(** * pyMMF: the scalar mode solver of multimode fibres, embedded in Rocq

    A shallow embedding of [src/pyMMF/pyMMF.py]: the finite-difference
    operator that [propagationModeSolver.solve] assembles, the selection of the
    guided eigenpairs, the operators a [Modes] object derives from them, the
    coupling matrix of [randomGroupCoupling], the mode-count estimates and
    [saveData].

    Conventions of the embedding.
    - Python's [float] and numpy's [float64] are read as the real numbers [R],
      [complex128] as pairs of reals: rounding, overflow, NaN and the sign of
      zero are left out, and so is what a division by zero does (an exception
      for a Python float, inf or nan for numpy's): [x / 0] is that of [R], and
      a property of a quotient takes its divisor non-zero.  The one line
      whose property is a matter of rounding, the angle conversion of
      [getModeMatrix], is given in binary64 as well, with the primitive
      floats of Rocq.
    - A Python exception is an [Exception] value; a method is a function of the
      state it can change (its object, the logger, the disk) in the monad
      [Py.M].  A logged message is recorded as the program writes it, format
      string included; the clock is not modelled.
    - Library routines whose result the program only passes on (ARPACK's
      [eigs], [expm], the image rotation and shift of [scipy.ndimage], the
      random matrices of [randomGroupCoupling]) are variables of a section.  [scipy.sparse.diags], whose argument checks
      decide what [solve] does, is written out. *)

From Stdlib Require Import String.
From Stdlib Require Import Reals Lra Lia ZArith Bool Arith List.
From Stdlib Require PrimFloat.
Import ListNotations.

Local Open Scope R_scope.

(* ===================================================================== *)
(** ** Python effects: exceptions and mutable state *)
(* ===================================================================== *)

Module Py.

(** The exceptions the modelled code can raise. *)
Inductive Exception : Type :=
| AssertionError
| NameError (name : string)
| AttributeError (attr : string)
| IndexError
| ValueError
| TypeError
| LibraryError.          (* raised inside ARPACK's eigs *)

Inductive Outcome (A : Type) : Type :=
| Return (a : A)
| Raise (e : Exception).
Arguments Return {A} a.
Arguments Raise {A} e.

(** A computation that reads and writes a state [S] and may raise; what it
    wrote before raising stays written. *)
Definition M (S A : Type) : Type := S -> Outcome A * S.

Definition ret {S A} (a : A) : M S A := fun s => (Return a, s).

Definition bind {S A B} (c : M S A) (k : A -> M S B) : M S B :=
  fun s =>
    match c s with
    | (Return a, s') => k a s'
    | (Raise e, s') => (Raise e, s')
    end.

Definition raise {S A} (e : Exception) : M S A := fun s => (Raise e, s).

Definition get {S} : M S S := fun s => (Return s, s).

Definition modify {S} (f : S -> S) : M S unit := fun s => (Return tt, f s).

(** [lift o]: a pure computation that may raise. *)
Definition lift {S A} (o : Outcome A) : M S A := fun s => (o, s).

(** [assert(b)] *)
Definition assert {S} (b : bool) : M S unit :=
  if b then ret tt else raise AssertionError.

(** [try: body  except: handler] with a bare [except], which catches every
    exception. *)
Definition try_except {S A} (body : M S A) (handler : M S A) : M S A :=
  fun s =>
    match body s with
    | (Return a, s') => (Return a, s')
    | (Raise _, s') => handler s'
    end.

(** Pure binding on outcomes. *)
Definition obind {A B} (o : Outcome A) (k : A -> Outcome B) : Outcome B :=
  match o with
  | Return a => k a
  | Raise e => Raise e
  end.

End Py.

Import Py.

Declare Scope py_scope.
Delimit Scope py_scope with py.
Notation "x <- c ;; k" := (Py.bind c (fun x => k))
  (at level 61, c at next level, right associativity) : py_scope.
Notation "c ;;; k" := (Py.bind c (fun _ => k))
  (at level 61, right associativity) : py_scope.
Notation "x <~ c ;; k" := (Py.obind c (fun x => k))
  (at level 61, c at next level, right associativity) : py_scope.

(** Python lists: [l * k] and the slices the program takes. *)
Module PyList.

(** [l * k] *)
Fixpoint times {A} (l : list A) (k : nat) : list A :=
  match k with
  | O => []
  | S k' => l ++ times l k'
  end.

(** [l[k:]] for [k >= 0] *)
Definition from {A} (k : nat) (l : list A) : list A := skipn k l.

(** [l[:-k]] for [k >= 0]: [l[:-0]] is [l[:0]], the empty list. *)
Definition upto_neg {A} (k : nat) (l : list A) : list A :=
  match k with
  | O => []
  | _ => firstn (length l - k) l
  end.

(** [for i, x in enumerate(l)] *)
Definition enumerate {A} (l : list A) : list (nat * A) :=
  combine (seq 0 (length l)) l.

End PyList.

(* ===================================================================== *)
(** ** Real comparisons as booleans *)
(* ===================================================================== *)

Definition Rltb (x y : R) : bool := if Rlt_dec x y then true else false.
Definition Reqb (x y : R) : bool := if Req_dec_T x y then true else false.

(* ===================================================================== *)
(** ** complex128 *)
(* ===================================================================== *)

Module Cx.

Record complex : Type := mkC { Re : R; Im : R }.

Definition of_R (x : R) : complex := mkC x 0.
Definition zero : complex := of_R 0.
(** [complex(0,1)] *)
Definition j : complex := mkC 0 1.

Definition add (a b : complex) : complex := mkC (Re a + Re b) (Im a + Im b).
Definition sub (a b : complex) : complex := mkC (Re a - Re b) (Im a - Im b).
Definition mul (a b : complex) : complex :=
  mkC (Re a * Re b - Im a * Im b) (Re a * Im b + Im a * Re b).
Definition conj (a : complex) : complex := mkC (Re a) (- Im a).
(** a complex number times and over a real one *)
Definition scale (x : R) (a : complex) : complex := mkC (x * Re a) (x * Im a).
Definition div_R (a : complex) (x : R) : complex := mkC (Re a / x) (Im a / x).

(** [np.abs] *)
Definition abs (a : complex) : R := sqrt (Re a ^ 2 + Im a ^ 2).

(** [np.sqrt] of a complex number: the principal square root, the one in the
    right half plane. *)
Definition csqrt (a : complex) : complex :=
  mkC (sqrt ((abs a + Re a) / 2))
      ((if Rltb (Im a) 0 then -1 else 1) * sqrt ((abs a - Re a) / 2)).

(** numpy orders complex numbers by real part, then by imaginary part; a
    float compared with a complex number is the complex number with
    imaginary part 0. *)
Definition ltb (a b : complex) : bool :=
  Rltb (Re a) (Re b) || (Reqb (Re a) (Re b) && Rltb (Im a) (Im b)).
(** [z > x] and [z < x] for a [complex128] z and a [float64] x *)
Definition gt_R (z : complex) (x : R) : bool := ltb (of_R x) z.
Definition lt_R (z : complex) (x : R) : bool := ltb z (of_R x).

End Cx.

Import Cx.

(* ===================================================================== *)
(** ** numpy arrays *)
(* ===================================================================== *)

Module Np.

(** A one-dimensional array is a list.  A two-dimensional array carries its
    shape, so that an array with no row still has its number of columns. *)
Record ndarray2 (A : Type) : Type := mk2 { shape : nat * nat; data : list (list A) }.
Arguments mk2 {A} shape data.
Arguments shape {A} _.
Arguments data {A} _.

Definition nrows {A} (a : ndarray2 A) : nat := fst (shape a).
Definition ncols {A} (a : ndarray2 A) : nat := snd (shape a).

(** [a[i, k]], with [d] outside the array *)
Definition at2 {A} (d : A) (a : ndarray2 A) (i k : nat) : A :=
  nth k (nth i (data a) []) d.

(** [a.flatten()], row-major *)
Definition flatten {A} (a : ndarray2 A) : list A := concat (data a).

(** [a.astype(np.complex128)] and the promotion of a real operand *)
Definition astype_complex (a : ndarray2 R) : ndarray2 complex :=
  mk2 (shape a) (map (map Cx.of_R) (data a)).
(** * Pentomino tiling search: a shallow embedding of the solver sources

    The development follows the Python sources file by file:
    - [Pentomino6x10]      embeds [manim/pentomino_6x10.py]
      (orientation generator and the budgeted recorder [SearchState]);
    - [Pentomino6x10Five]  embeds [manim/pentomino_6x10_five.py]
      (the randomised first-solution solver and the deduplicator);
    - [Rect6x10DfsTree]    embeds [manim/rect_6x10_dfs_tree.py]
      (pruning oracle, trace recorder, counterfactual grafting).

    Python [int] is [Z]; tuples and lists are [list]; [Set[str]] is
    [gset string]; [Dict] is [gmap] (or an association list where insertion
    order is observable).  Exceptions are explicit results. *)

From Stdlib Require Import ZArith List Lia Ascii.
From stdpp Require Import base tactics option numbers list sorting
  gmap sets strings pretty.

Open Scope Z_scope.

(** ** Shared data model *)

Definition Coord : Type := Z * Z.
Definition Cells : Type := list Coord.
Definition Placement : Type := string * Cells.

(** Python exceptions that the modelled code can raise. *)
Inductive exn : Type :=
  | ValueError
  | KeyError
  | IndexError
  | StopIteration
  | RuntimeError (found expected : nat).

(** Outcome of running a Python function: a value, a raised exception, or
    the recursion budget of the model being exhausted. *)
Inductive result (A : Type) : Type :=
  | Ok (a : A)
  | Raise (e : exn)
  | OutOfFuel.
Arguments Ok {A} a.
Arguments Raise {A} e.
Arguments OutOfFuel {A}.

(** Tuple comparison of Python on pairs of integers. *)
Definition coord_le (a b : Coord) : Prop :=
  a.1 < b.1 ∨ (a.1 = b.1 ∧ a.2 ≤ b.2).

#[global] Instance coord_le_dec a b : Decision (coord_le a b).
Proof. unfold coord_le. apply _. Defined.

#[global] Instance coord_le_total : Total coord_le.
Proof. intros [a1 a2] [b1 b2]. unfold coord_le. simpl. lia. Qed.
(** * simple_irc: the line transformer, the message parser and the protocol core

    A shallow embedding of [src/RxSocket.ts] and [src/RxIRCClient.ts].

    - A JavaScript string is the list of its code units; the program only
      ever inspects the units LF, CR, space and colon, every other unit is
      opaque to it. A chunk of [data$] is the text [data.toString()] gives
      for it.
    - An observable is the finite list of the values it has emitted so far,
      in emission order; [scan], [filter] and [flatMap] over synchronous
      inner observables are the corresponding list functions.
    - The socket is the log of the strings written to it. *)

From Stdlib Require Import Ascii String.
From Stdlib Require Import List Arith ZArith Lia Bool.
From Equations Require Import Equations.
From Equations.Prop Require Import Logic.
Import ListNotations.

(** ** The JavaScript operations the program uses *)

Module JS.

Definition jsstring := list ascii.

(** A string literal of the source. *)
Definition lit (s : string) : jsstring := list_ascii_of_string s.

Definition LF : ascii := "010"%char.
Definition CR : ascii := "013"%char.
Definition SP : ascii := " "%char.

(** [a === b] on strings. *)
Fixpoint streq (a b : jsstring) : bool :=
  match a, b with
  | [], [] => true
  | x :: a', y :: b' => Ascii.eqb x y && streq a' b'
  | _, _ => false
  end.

> [ACTION ITEM] Once the line containing "- A Python exception" has been set down, nothing more is wanted; set down each line of the listing above up to it exactly, starting with the first.

> [FINISHED TASK]
(** * pyMMF: the scalar mode solver of multimode fibres, embedded in Rocq

    A shallow embedding of [src/pyMMF/pyMMF.py]: the finite-difference
    operator that [propagationModeSolver.solve] assembles, the selection of the
    guided eigenpairs, the operators a [Modes] object derives from them, the
    coupling matrix of [randomGroupCoupling], the mode-count estimates and
    [saveData].

    Conventions of the embedding.
    - Python's [float] and numpy's [float64] are read as the real numbers [R],
      [complex128] as pairs of reals: rounding, overflow, NaN and the sign of
      zero are left out, and so is what a division by zero does (an exception
      for a Python float, inf or nan for numpy's): [x / 0] is that of [R], and
      a property of a quotient takes its divisor non-zero.  The one line
      whose property is a matter of rounding, the angle conversion of
      [getModeMatrix], is given in binary64 as well, with the primitive
      floats of Rocq.
    - A Python exception is an [Exception] value; a method is a function of the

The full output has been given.